The Reason Your Business is Stuck

Start negotiating on value, not on price.

Three people pushing a van out of the mud in the desert.

My business had felt stagnant for a while. It was going well, work was getting done, but I didn’t feel like I was moving along in my career. I was spending every weekend wondering, “What did I even do this week?”

So, I took a step back, a deep breath, and began scrutinizing my entire to-do list. Each calendar appointment, each “quick” or “easy” task, and every single email. Do you know what I learned?

I was doing a lot of work. A shocking amount of work. A nobody-should-be-doing-this-much-work amount of work.

But it didn’t answer the question that bugged me: “Why do I feel my work isn’t moving the needle?”

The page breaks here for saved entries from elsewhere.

(** * HandyRL learner: a shallow embedding of [train.py]

    The development follows the coordination code of [train.py]: the
    episode store kept by [Learner.feed_episodes], the registration loop
    of [Learner.entry_server], the model bookkeeping of [Learner.update],
    [Learner.update_model] and the request loop of [Learner.server], the
    recency-biased sampler [Batcher.select_episode], the windowing of
    [make_batch], and the return estimators of [vtrace].

    Conventions.
    - Python integers are [Z]; Python floats are exact rationals [Q], and
      every equation about them is stated with the operations the code
      performs, in the order it performs them.  The one test that
      compares a rounded product with an integer, that of
      [Learner.entry_server], is computed on IEEE 754 doubles (module
      [Num]).
    - A Python exception is [None] in an [option] result.
    - A [collections.deque] is a list whose head is the left end. *)

From Stdlib Require Import ZArith QArith Lia Lqa List.
From Stdlib Require SpecFloat.
From stdpp Require Import gmap strings list pretty sorting.

Open Scope Z_scope.

(** ** Python sequence helpers *)

Module Py.

(** [len(l)] as a Python integer. *)
Definition len {A} (l : list A) : Z := Z.of_nat (length l).

(** [l[i]] with Python's negative indices; [IndexError] is [None]. *)
Definition index {A} (l : list A) (i : Z) : option A :=
  if i <? 0
  then (if len l + i <? 0 then None else l !! Z.to_nat (len l + i))
  else l !! Z.to_nat i.

(** [range(start, stop, -1)], the indices [start, start-1, ..., stop+1]. *)
Definition range_down (start stop : Z) : list Z :=
  (fun k => start - Z.of_nat k) <$> seq 0 (Z.to_nat (start - stop)).

(** [range(start, stop)]. *)
Definition range (start stop : Z) : list Z :=
  (fun k => start + Z.of_nat k) <$> seq 0 (Z.to_nat (stop - start)).

(** [l[st:ed]] for [0 <= st] and [0 <= ed]: out-of-range bounds are
    clipped, as Python does. *)
Definition slice {A} (l : list A) (st ed : Z) : list A :=
  take (Z.to_nat ed - Z.to_nat st)%nat (drop (Z.to_nat st) l).

End Py.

Looking at my list again, I realized almost all that “work” was just busywork. Work that feels productive but doesn’t actually produce any results for the business. Work like reading about another new tech thing or re-organizing my email inbox for the millionth time.

Annoyed at myself, I vowed to shift my focus back onto doing “real” work. Work that would grow my business, my skillsets, or long-term financial goals. Instead of re-organizing emails, I’d re-engage past clients looking to lock-in new project contracts.

And the craziest thing happened. Well, not so much as crazy, but just obvious…

My business started moving forward again.

I went from one new project proposal a month to four in a week. I went from dealing with fifty “quick” emails a day to sending less than ten. Every step I took had a direct impact on my business, either today or tomorrow.

Instead of cramming my week with little tasks that don’t matter, I shifted my attention to tasks I knew would grow my business.

I can’t take all the credit though, what truly helped me was the Eisenhower Matrix. This small method of thinking breaks up your tasks into quadrants of importance. By divvying up your work, you’ll find a precise rhythm on what to do next, what to do tomorrow, and what to ignore.

From most to least important:

  1. Important and urgent = Do it now
  2. Important but not urgent = Schedule it
  3. Not important but urgent = Delegate it
  4. Not important and not urgent = Delete/Ignore it

Using the Eisenhower Matrix, I decided to do at least two important and urgent tasks per day, alongside one urgent and not important task. Once I completed those three tasks, I could move on to the rest.

After following this system for two months, my to-do list has gotten significantly smaller and incredibly focused. Every item that gets added to the list moves the needle in my business.

I no longer spend the weekends wondering what I did with my work, but instead, I spend it relaxing, knowing that I accomplished what I needed to.

Now I turn it to you. Are you tinkering away at things that feel like work but aren’t? Do you feel like the work you’re producing will move you or your business forward?